From The Economist
The president’s ill-health and refusal to retire is bad for everyone’s nerves
THE question of Hosni Mubarak’s succession is once again cropping up with increasing regularity as whispers of the president’s ill-health spread. It was widely rumoured that, shocked by the death of his favourite grandson from illness in May, Mr Mubarak had a mild stroke. He was not seen in public for a week. When he reappeared, he looked frailer. When Barack Obama came to Cairo a fortnight later to deliver his momentous speech to the Muslim world, Egypt’s 81-year-old president failed to turn up. More recently, however, he has made an effort to appear at carefully orchestrated public outings. This week he was hobnobbing with President Nicolas Sarkozy in Paris.
There is no clear succession, yet the issue has nagged Egyptians (and foreigners who watch the Arab world’s most populous country, 80m-strong) for a good decade. After heading the air force, Mr Mubarak became vice-president in 1975, then succeeded to the top job after Anwar Sadat was assassinated by Muslim fundamentalists after making peace with Israel. Since then, he has refused to drop any hint about the succession, presumably because he thinks that by doing so he would set off an ugly power struggle that could lead to his own speedy retirement.
President Mubarak has never appointed a vice-president, which some constitutional lawyers deem illegal. In the case of his death or permanent incapacity, Parliament’s speaker becomes an interim president for up to 60 days but cannot then run for president. If the speaker is for some reason unavailable, the chairman of the Constitutional Council takes the interim presidency under the same terms. The constitution cannot be changed nor the government dismissed during this period.
For four of his five six-year terms, Mr Mubarak has been nominated by Parliament as the sole candidate, then confirmed in a popular referendum. But in 2005, under American pressure, Mr Mubarak brought in a constitutional amendment to let a multiplicity of candidates run for president in direct elections, though they had to be put forward by legally recognised political parties. Official results gave him a laughable 89% of the vote against nearly 8% for his main challenger, Ayman Nour, who was later sentenced to five years in prison on dubious fraud charges.
The names of the favourites to succeed Mr Mubarak have been bandied about for years, though neither of the two front-runners has ever openly said he wanted the top job. Mr Mubarak’s son Gamal, who runs the ruling National Democratic Party (NDP), has won the support of businessmen for promoting economic reforms since 2004. The other main contender is General Omar Suleiman, who has run the intelligence service since 1991. Involved in every regional conundrum, such as efforts to reunite the Palestinians and bring them to a peace deal with Israel, he is generally admired by his counterparts.

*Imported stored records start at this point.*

(** * ASML reticle template: Code-39 barcode generator and layer resolver

    A shallow embedding of [ASMLtemplate_barcode_v2.py] and the properties
    of its barcode encoder, geometry renderer, text centring, layer-conflict
    resolution and interactive validation.

    Modelling conventions.
    - Python floats are embedded as exact rationals [Q].  The bar widths and
      the bar height of the script are integers in binary64 (see [Binary64]
      and [binary64_constants]), so on the symbology table the embedding is
      exact; on arbitrary coordinates it describes the algorithm up to
      rounding.
    - Python [str] is embedded as [string]; a one-character string (a key of
      [codedict], an element obtained by iterating a string) is an [ascii].
      A character is a code point below 256.  [str.upper] is its map on
      these characters, with the sharp s becoming [SS]; [str.lower] is only
      compared with ASCII words and is its ASCII map.
    - Python sets and dicts are [gset] and [gmap]; exceptions are the left
      summand of [result].
    - [input] reads from an explicit list of pending operator lines and
      [print] appends to an explicit list of printed lines. *)

From Stdlib Require Import QArith Qabs Qminmax Lqa Floats Ascii String Sorted.
From stdpp Require Import gmap strings list fin_maps pretty.
(** * Ubuntu Pro reconciliation module ([plugins/modules/pro.py])

    A shallow embedding of the Ansible module that drives the [pro]
    command line tool, and the properties of its status interpretation,
    its plan computation and its sequencing of external invocations.

    Python values are embedded as the inductive type [pyval]; a [dict]
    decoded from JSON is a finite map with string keys, the set of
    enabled services is a finite set of strings, and the calls to
    [module.run_command], [module.fail_json] and [module.exit_json] are
    threaded through a small state-and-exit monad that records every
    external invocation together with its answer. *)

From Stdlib Require Import ZArith Ascii String Floats.SpecFloat.
From stdpp Require Import gmap strings list fin_maps.

Set Warnings "-register-all".
Local Open Scope string_scope.

(** ** Python values *)

(** The values [json.loads] can produce, which are also the values the
    module stores in its result dictionary.  [PNone] is Python's [None]
    (JSON [null]); integers are unbounded; a float is an IEEE-754 value. *)
Inductive pyval : Type :=
| PNone
| PBool (b : bool)
| PInt (z : Z)
| PFloat (f : spec_float)
| PStr (s : string)
| PList (l : list pyval)
| PDict (d : gmap string pyval).

(** The exceptions the module can let escape. *)
Inductive pyexc : Type :=
| AttributeError
| TypeError.

(** [bool(v)]: Python's truth value testing. *)
Definition truthy (v : pyval) : bool :=
  match v with
  | PNone => false
  | PBool b => b
  | PInt z => negb (z =? 0)%Z
  | PFloat (S754_zero _) => false
  | PFloat _ => true
  | PStr s => negb (String.eqb s "")
  | PList l => negb (bool_decide (l = []))
  | PDict d => negb (bool_decide (d = ∅))
  end.

(** [d.get(k)]: the value under [k], or [None]. *)
Definition dict_get (d : gmap string pyval) (k : string) : pyval :=
  default PNone (d !! k).

(** [str.lower()].  A string is held as its UTF-8 bytes; the letters
    [A]..[Z] are mapped to [a]..[z] and every other byte is kept.  No
    code point outside ASCII lowers to a letter of the words in
    [_ENABLED], so membership in [_ENABLED] after lowering is the same
    as under Python's Unicode-aware [lower]. *)
Definition ascii_lower (c : ascii) : ascii :=
  let n := N_of_ascii c in
  if ((65 <=? n) && (n <=? 90))%N then ascii_of_N (n + 32) else c.
Lemma memcmp_zero m p q n :
  memcmp m p q n = 0 <-> bytes m p n = bytes m q n.
Proof.
  revert p q; induction n as [|n IH]; intros p q; cbn [memcmp]; [done|].
  rewrite !bytes_S. destruct (Z.eqb_spec (m p) (m q)) as [Hpq|Hpq]; cbn [negb].
  - rewrite IH, Hpq. split; [by intros ->|]. by intros [= ?].
  - split; [lia|congruence].
Qed.

(** ** strncpy, safestrcpy *)

(** What the first loop leaves behind: [k] characters and possibly a NUL. *)
Lemma strncpy_copy_spec m s t n :
  (s + Z.of_nat n <= t \/ t + Z.of_nat n <= s) ->
  let '(m', s', r) := strncpy_copy m s t n in
  let str := cut0 (bytes m t n) in
  let k := Z.of_nat (length str) in
  s' = s + Z.of_nat n - Z.of_nat r /\ (r <= n)%nat /\
  (s' = s + k /\ r = O /\ length str = n \/ s' = s + k + 1 /\ (length str < n)%nat) /\
  (forall x, m' x =
     if (s <=? x) && (x <? s') then
       if x <? s + k then m (t + (x - s)) else 0
     else m x).
Proof.
  revert m s t; induction n as [|n IH]; intros m s t Hdisj; cbn [strncpy_copy].
  - simpl. split; [lia|]. split; [lia|]. split; [left; lia|]. intros x. case_eqb; done.
  - rewrite bytes_S. cbn [cut0]. destruct (Z.eqb_spec (m t) 0) as [Ht|Ht].
    + cbn [length]. split; [lia|]. split; [lia|]. split; [right; lia|].
      intros x. unfold upd. case_eqb; done.
    + specialize (IH (upd m s (m t)) (s + 1) (t + 1) ltac:(lia)).
      destruct (strncpy_copy (upd m s (m t)) (s + 1) (t + 1) n) as [[m' s'] r].
      cbn zeta in IH. destruct IH as (Hs & Hr & Hk & Hm).
      rewrite (bytes_ext (upd m s (m t)) m (t + 1) n) in * by (intros; apply upd_ne; lia).
      cbn [length]. split; [lia|]. split; [lia|]. split; [lia|].
      intros x. rewrite Hm. unfold upd. case_eqb; try done; try (f_equal; lia).
Qed.

Lemma strncpy_pad_at m s n x :
  strncpy_pad m s n x = if (s <=? x) && (x <? s + Z.of_nat n) then 0 else m x.
Proof.
  revert m s; induction n as [|n IH]; intros m s; cbn [strncpy_pad].
  - case_eqb; done.
  - rewrite IH. unfold upd. case_eqb; done.
Qed.

Lemma strncpy_at m s t n x :
  (s + n <= t \/ t + n <= s) -> 0 <= n ->
  let k := Z.of_nat (length (cut0 (bytes m t (Z.to_nat n)))) in
  strncpy m s t n x =
  if (s <=? x) && (x <? s + n) then
    if x <? s + k then m (t + (x - s)) else 0
  else m x.
Proof.
  intros Hdisj Hn k. unfold strncpy.
  pose proof (strncpy_copy_spec m s t (Z.to_nat n) ltac:(lia)) as H.
  destruct (strncpy_copy m s t (Z.to_nat n)) as [[m' s'] r].
  cbn zeta in H. destruct H as (Hs & Hr & Hk & Hm).
  pose proof (cut0_length (bytes m t (Z.to_nat n))) as Hlen. rewrite length_bytes in Hlen.
  rewrite strncpy_pad_at, Hm. subst k. case_eqb; try done; lia.
Qed.

Lemma safestrcpy_at m s t n x :
  (s + n <= t \/ t + n <= s) -> 0 < n ->
  let str := cut0 (bytes m t (Z.to_nat (n - 1))) in
  (s <= x <= s + Z.of_nat (length str) ->
   safestrcpy m s t n x = if x <? s + Z.of_nat (length str) then m (t + (x - s)) else 0) /\
  ((x < s \/ s + n <= x) -> safestrcpy m s t n x = m x).
Proof.
  intros Hdisj Hn str. unfold safestrcpy. destruct (Z.leb_spec n 0); [lia|].
  pose proof (strncpy_copy_spec m s t (Z.to_nat (n - 1)) ltac:(lia)) as H'.
  destruct (strncpy_copy m s t (Z.to_nat (n - 1))) as [[m' s'] r].
  cbn zeta in H'. fold str in H'. destruct H' as (Hs & Hr & Hk & Hm).
  pose proof (cut0_length (bytes m t (Z.to_nat (n - 1)))) as Hlen. rewrite length_bytes in Hlen.
  fold str in Hlen. unfold upd. rewrite Hm.
  split; intros Hx; case_eqb; done.
Qed.

(** ** The contracts of the copying routines *)

(** [memmove] copies correctly however source and destination overlap:
    afterwards the destination holds the bytes the source held before the
    call, and no byte outside the destination has changed. *)
Theorem memmove_overlap (m : mem) (dst src : Z) (n : nat) :
  bytes (memmove m dst src (Z.of_nat n)) dst n = bytes m src n /\
  forall x, ~ (dst <= x < dst + Z.of_nat n) -> memmove m dst src (Z.of_nat n) x = m x.
Proof.
  split.
  - apply list_eq. intros i. destruct (decide (i < n)%nat).
    + rewrite !bytes_lookup by done. rewrite memmove_at by lia. case_eqb. do 2 f_equal. lia.
    + rewrite !lookup_ge_None_2 by (rewrite length_bytes; lia). done.
  - intros x Hx. rewrite memmove_at by lia. case_eqb.
Qed.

Other names are occasionally aired, such as Mohamed ElBaradei, who since 1997 has headed the International Atomic Energy Agency, the UN’s nuclear watchdog; he is due to step down in November. Another is Amr Moussa, a popular former foreign minister of Egypt who since 2001 has run the 22-member Arab League.
But in the end it usually comes down to Gamal versus Omar. Egyptians are divided over who is likely to prevail and who would run the country better. The younger Mubarak, at 46, has established himself as heir apparent by drawing new blood into the NDP and backing technocratic reform. A former investment banker, he is more relaxed than his father at smart gatherings such as the annual forum in Davos. He surrounds himself with some of Egypt’s richest people. Constitutional amendments passed in 2007 restrict eligibility for presidential elections. As a result, some say that no other candidate or political force will be able to oppose him as the ruling party’s likely candidate.

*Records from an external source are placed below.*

(* ===== verification/Mmu.v ===== *)
(** Page-number arithmetic and descriptor formats: the macros of [mmu.h] and
    [memlayout.h]. *)

From S2P Require Import Prelude.

Open Scope Z_scope.

(** ** memlayout.h *)

Definition EXTMEM : Z := 0x100000.
Definition PHYSTOP : Z := 0xE000000.
Definition DEVSPACE : Z := 0xFE000000.
Definition KERNBASE : Z := 0x80000000.
Definition KERNLINK : Z := KERNBASE + EXTMEM.

Definition V2P (a : Z) : Z := u32 (a - KERNBASE).
Definition P2V (a : Z) : Z := a + KERNBASE.

(** ** mmu.h: page directories and page tables *)

(** param.h *)
Definition KSTACKSIZE : Z := 4096.

Definition NPDENTRIES : Z := 1024.
Definition NPTENTRIES : Z := 1024.
Definition PGSIZE : Z := 4096.
Definition PTXSHIFT : Z := 12.
Definition PDXSHIFT : Z := 22.

Definition PDX (va : Z) : Z := Z.land (Z.shiftr (u32 va) PDXSHIFT) 0x3FF.
Definition PTX (va : Z) : Z := Z.land (Z.shiftr (u32 va) PTXSHIFT) 0x3FF.

Definition PGADDR (d t o : Z) : Z :=
  u32 (Z.lor (Z.lor (Z.shiftl d PDXSHIFT) (Z.shiftl t PTXSHIFT)) o).

Definition PGROUNDUP (sz : Z) : Z := Z.land (u32 (sz + PGSIZE - 1)) (u32 (Z.lnot (PGSIZE - 1))).
Definition PGROUNDDOWN (a : Z) : Z := Z.land (u32 a) (u32 (Z.lnot (PGSIZE - 1))).

Definition PTE_P : Z := 0x001.
Definition PTE_W : Z := 0x002.
Definition PTE_U : Z := 0x004.
Definition PTE_PS : Z := 0x080.

Definition PTE_ADDR (pte : Z) : Z := Z.land (u32 pte) (u32 (Z.lnot 0xFFF)).
Definition PTE_FLAGS (pte : Z) : Z := Z.land (u32 pte) 0xFFF.

(** ** mmu.h: segment and gate descriptors *)

Definition FL_IF : Z := 0x00000200.
Definition SEG_KCODE : Z := 1.
Definition SEG_KDATA : Z := 2.
Definition SEG_UCODE : Z := 3.
Definition SEG_UDATA : Z := 4.
Definition SEG_TSS : Z := 5.
Definition NSEGS : Z := 6.
Definition DPL_USER : Z := 0x3.
Definition STA_X : Z := 0x8.
Definition STA_W : Z := 0x2.
Definition STA_R : Z := 0x2.
Definition STS_T32A : Z := 0x9.
Definition STS_IG32 : Z := 0xE.
Definition STS_TG32 : Z := 0xF.

Record segdesc := SegDesc {
  lim_15_0 : Z; base_15_0 : Z; base_23_16 : Z; sd_type : Z; sd_s : Z; sd_dpl : Z;
  sd_p : Z; lim_19_16 : Z; sd_avl : Z; sd_rsv1 : Z; sd_db : Z; sd_g : Z; base_31_24 : Z
}.

(** The fields are bit-fields: each initialiser is cut to its width. *)
Definition bf (w v : Z) : Z := v mod 2 ^ w.

Definition SEG (type base lim dpl : Z) : segdesc :=
  SegDesc (bf 16 (Z.land (Z.shiftr lim 12) 0xffff)) (bf 16 (Z.land (u32 base) 0xffff))
    (bf 8 (Z.land (Z.shiftr (u32 base) 16) 0xff)) (bf 4 type) 1 (bf 2 dpl) 1
    (bf 4 (Z.shiftr (u32 lim) 28)) 0 0 1 1 (bf 8 (Z.shiftr (u32 base) 24)).

Definition SEG16 (type base lim dpl : Z) : segdesc :=
  SegDesc (bf 16 (Z.land lim 0xffff)) (bf 16 (Z.land (u32 base) 0xffff))
    (bf 8 (Z.land (Z.shiftr (u32 base) 16) 0xff)) (bf 4 type) 1 (bf 2 dpl) 1
    (bf 4 (Z.shiftr (u32 lim) 16)) 0 0 1 0 (bf 8 (Z.shiftr (u32 base) 24)).

Record gatedesc := GateDesc {
  off_15_0 : Z; gd_cs : Z; gd_args : Z; gd_rsv1 : Z; gd_type : Z; gd_s : Z;
  gd_dpl : Z; gd_p : Z; off_31_16 : Z
}.

Definition SETGATE (istrap : bool) (sel off d : Z) : gatedesc :=
  GateDesc (bf 16 (Z.land (u32 off) 0xffff)) (bf 16 sel) 0 0
    (if istrap then STS_TG32 else STS_IG32) 0 (bf 2 d) 1 (bf 16 (Z.shiftr (u32 off) 16)).

(** What the processor reads back from the descriptors. *)
Definition seg_base (d : segdesc) : Z :=
  base_15_0 d + 2 ^ 16 * base_23_16 d + 2 ^ 24 * base_31_24 d.

Definition seg_limit (d : segdesc) : Z :=
  let raw := lim_15_0 d + 2 ^ 16 * lim_19_16 d in
  if sd_g d =? 1 then raw * 2 ^ 12 + (2 ^ 12 - 1) else raw.

Definition gate_offset (g : gatedesc) : Z := off_15_0 g + 2 ^ 16 * off_31_16 g.

(** ** Arithmetic readings of the bit operations *)

Lemma land_mask_low a n : 0 <= n -> Z.land a (2 ^ n - 1) = a mod 2 ^ n.
Proof.
  intros Hn. rewrite <- Z.land_ones by done. f_equal. rewrite Z.ones_equiv. lia.
Qed.

Lemma land_mask_high a : Z.land (u32 a) (u32 (Z.lnot 4095)) = u32 a - u32 a mod 4096.
Proof.
  pose proof (u32_range a) as Ha. unfold in_u32 in Ha.
  assert (Hmask : u32 (Z.lnot 4095) = Z.ldiff (2 ^ 32 - 1) (Z.ones 12)) by reflexivity.
  rewrite Hmask. rewrite Z.ldiff_land, Z.land_assoc.
  rewrite (land_mask_low (u32 a) 32) by lia. rewrite (Z.mod_small (u32 a)) by lia.
  rewrite <- Z.ldiff_land, Z.ldiff_ones_r by lia.
  rewrite Z.shiftl_mul_pow2, Z.shiftr_div_pow2 by lia.
  change (2 ^ 12) with 4096. pose proof (Z.div_mod (u32 a) 4096 ltac:(lia)). lia.
Qed.

Lemma PGROUNDDOWN_eq a : in_u32 a -> PGROUNDDOWN a = a - a mod PGSIZE.
Proof.
  intros Ha. unfold PGROUNDDOWN, PGSIZE. change (4096 - 1) with 4095.
  rewrite land_mask_high, u32_small by done. done.
Qed.

Lemma PGROUNDUP_eq a :
  0 <= a -> a + PGSIZE - 1 < 2 ^ 32 -> PGROUNDUP a = (a + PGSIZE - 1) / PGSIZE * PGSIZE.
Proof.
  unfold PGSIZE. intros Ha Hb. unfold PGROUNDUP, PGSIZE. change (4096 - 1) with 4095.
  rewrite land_mask_high, u32_small by (unfold in_u32; lia).
  pose proof (Z.div_mod (a + 4096 - 1) 4096 ltac:(lia)). lia.
Qed.

Lemma PDX_eq va : in_u32 va -> PDX va = va / 2 ^ 22.
Proof.
  intros H. unfold PDX, PDXSHIFT. rewrite u32_small by done.
  change 0x3FF with (2 ^ 10 - 1). rewrite land_mask_low, Z.shiftr_div_pow2 by lia.
  apply Z.mod_small. unfold in_u32 in H.
  split; [apply Z.div_pos; lia | apply Z.div_lt_upper_bound; lia].
Qed.

Lemma PTX_eq va : in_u32 va -> PTX va = (va / 2 ^ 12) mod 2 ^ 10.
Proof.
  intros H. unfold PTX, PTXSHIFT. rewrite u32_small by done.
  change 0x3FF with (2 ^ 10 - 1). rewrite land_mask_low, Z.shiftr_div_pow2 by lia. done.
Qed.

Lemma PTE_ADDR_eq pte : in_u32 pte -> PTE_ADDR pte = pte - pte mod PGSIZE.
Proof.
  intros H. unfold PTE_ADDR. change 0xFFF with 4095.
  rewrite land_mask_high, u32_small by done. done.
Qed.

Lemma PTE_FLAGS_eq pte : in_u32 pte -> PTE_FLAGS pte = pte mod PGSIZE.
Proof.
  intros H. unfold PTE_FLAGS. rewrite u32_small by done.
  change 0xFFF with (2 ^ 12 - 1). by rewrite land_mask_low.
Qed.

(** Disjoint bit ranges: a bitwise or is a sum. *)
Lemma lor_add_low a b n :
  0 <= n -> 0 <= b < 2 ^ n -> a mod 2 ^ n = 0 -> Z.lor a b = a + b.
Proof.
  intros Hn Hb Ha.
  assert (Hl : Z.land a b = 0).
  { apply Z.bits_inj'. intros i Hi. rewrite Z.land_spec, Z.bits_0.
    destruct (decide (i < n)).
    - rewrite <- (Z.mod_pow2_bits_low a n i), Ha, Z.bits_0 by lia. done.
    - rewrite <- (Z.mod_small b (2 ^ n)), Z.mod_pow2_bits_high by lia. apply andb_false_r. }
  by rewrite Z.add_nocarry_lxor, Z.lxor_lor by done.
Qed.

Lemma PGADDR_eq d t o :
  0 <= d < 1024 -> 0 <= t < 1024 -> 0 <= o < PGSIZE ->
  PGADDR d t o = d * 2 ^ 22 + t * 2 ^ 12 + o.
Proof.
  unfold PGSIZE. intros Hd Ht Ho. unfold PGADDR, PDXSHIFT, PTXSHIFT.
  rewrite !Z.shiftl_mul_pow2 by lia.
  rewrite (lor_add_low (d * 2 ^ 22) _ 22), (lor_add_low _ o 12).
  - apply u32_small. unfold in_u32. lia.
  - lia.
  - lia.
  - replace (d * 2 ^ 22 + t * 2 ^ 12) with ((d * 2 ^ 10 + t) * 2 ^ 12) by lia.
    apply Z_mod_mult.
  - lia.
  - lia.
  - apply Z_mod_mult.
Qed.

Lemma PDX_range va : 0 <= PDX va < 1024.
Proof.
  unfold PDX. change 0x3FF with (2 ^ 10 - 1). rewrite land_mask_low by lia.
  apply Z.mod_pos_bound. lia.
Qed.

Lemma PTX_range va : 0 <= PTX va < 1024.
Proof.
  unfold PTX. change 0x3FF with (2 ^ 10 - 1). rewrite land_mask_low by lia.
  apply Z.mod_pos_bound. lia.
Qed.

Lemma PGADDR_PDX_PTX va :
  in_u32 va -> PGADDR (PDX va) (PTX va) (va mod PGSIZE) = va.
Proof.
  intros H. rewrite PGADDR_eq; auto using PDX_range, PTX_range.
  - rewrite PDX_eq, PTX_eq by done. unfold PGSIZE.
    change (2 ^ 22) with (2 ^ 12 * 2 ^ 10). rewrite <- Z.div_div by lia.
    pose proof (Z.div_mod va 4096 ltac:(lia)).
    pose proof (Z.div_mod (va / 2 ^ 12) (2 ^ 10) ltac:(lia)).
    change 4096 with (2 ^ 12) in *. lia.
  - apply Z.mod_pos_bound. done.
Qed.

Lemma P2V_V2P a : KERNBASE <= a < 2 ^ 32 -> P2V (V2P a) = a.
Proof.
  unfold P2V, V2P, KERNBASE. intros H. rewrite u32_small; [lia|]. unfold in_u32. lia.
Qed.

Lemma V2P_P2V a : 0 <= a < KERNBASE -> V2P (P2V a) = a.
Proof.
  unfold P2V, V2P, KERNBASE. intros H. rewrite u32_small; [lia|]. unfold in_u32. lia.
Qed.

Lemma PGROUNDUP_bounds a :
  0 <= a -> a + PGSIZE - 1 < 2 ^ 32 ->
  PGROUNDUP a mod PGSIZE = 0 /\ a <= PGROUNDUP a < a + PGSIZE.
Proof.
  intros Ha Hb. rewrite PGROUNDUP_eq by done. unfold PGSIZE in *.
  split; [apply Z_mod_mult|].
  pose proof (Z.div_mod (a + 4096 - 1) 4096 ltac:(lia)).
  pose proof (Z.mod_pos_bound (a + 4096 - 1) 4096 ltac:(lia)). lia.
Qed.

Lemma PGROUNDDOWN_bounds a :
  in_u32 a -> PGROUNDDOWN a mod PGSIZE = 0 /\ PGROUNDDOWN a <= a < PGROUNDDOWN a + PGSIZE.
Proof.
  intros Ha. rewrite PGROUNDDOWN_eq by done. unfold PGSIZE.
  pose proof (Z.mod_pos_bound a 4096 ltac:(lia)). split; [|lia].
  rewrite Zminus_mod_idemp_r. by rewrite Z.sub_diag.
Qed.

Lemma PGROUNDUP_unique n a :
  0 <= n -> n + PGSIZE - 1 < 2 ^ 32 -> a mod PGSIZE = 0 -> n <= a < n + PGSIZE -> a = PGROUNDUP n.
Proof.
  intros Hn Hr Ha Hb. destruct (PGROUNDUP_bounds n Hn Hr) as [Hm Hb'].
  unfold PGSIZE in *. pose proof (Z.div_mod a 4096 ltac:(lia)).
  pose proof (Z.div_mod (PGROUNDUP n) 4096 ltac:(lia)). lia.
Qed.

Lemma PGROUNDUP_next n a :
  0 <= n -> n + PGSIZE - 1 < 2 ^ 32 -> a mod PGSIZE = 0 -> a < n -> a + PGSIZE <= PGROUNDUP n.
Proof.
  intros Hn Hr Ha Hb. destruct (PGROUNDUP_bounds n Hn Hr) as [Hm Hb'].
  unfold PGSIZE in *. pose proof (Z.div_mod a 4096 ltac:(lia)).
  pose proof (Z.div_mod (PGROUNDUP n) 4096 ltac:(lia)). lia.
Qed.

Lemma page_succ a : a mod PGSIZE = 0 -> (a + PGSIZE) mod PGSIZE = 0.
Proof. intros Ha. rewrite <- (Z_mod_plus_full a 1 PGSIZE) in Ha. by rewrite Z.mul_1_l in Ha. Qed.

Lemma gate_offset_SETGATE istrap sel off d :
  in_u32 off -> gate_offset (SETGATE istrap sel off d) = off.
Proof.
  intros H. unfold gate_offset, SETGATE, bf; simpl. rewrite u32_small by done.
  change 0xffff with (2 ^ 16 - 1). rewrite land_mask_low, Z.shiftr_div_pow2 by lia.
  unfold in_u32 in H. rewrite Z.mod_mod by lia.
  rewrite (Z.mod_small (off / 2 ^ 16)).
  - pose proof (Z.div_mod off (2 ^ 16) ltac:(lia)). lia.
  - split; [apply Z.div_pos; lia | apply Z.div_lt_upper_bound; lia].
Qed.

But critics say Mr Mubarak junior lacks a popular touch and that an inheritance of power would not be welcomed by most Egyptians or by the armed forces—and they have been the regime’s backbone since the Free Officers overthrew the monarchy in 1952. “If [President] Mubarak disappears, there will be a political vacuum,” says Osama al-Ghazali Harb, a former friend of the younger Mubarak who has become an opposition politician and prominent commentator. “The military is the only institution able to fill that vacuum, and there will be tanks on the street.”
In this view, General Suleiman, aged 73, would become president in a constitutional coup, which Mr Harb hopes might then prompt a transition to more democratic politics. But Mr Suleiman’s own relations with senior military men are not always clear. Military politics is murky. Succession in each Arab state seems to follow its own rules and, after Mr Mubarak dies, a power-grabbing junta cannot be ruled out.
The succession debate has spilled into Facebook and Twitter, where young Egyptians row over the candidates’ merits. Even the Muslim Brotherhood, the only strong political force outside the regime’s control, is divided over whether it should stand fiercely against the inheritance of power.
The uncertainty is again making a lot of Egyptians nervous. Speculation is rising that the older Mubarak may step down before the next presidential election in 2011. Every political development in the country, however banal, tends to be seen in the light of the succession. It hinders the steady running of the country, and hampers a healthy debate, even within the confines of the ruling establishment. It is bad for Egypt.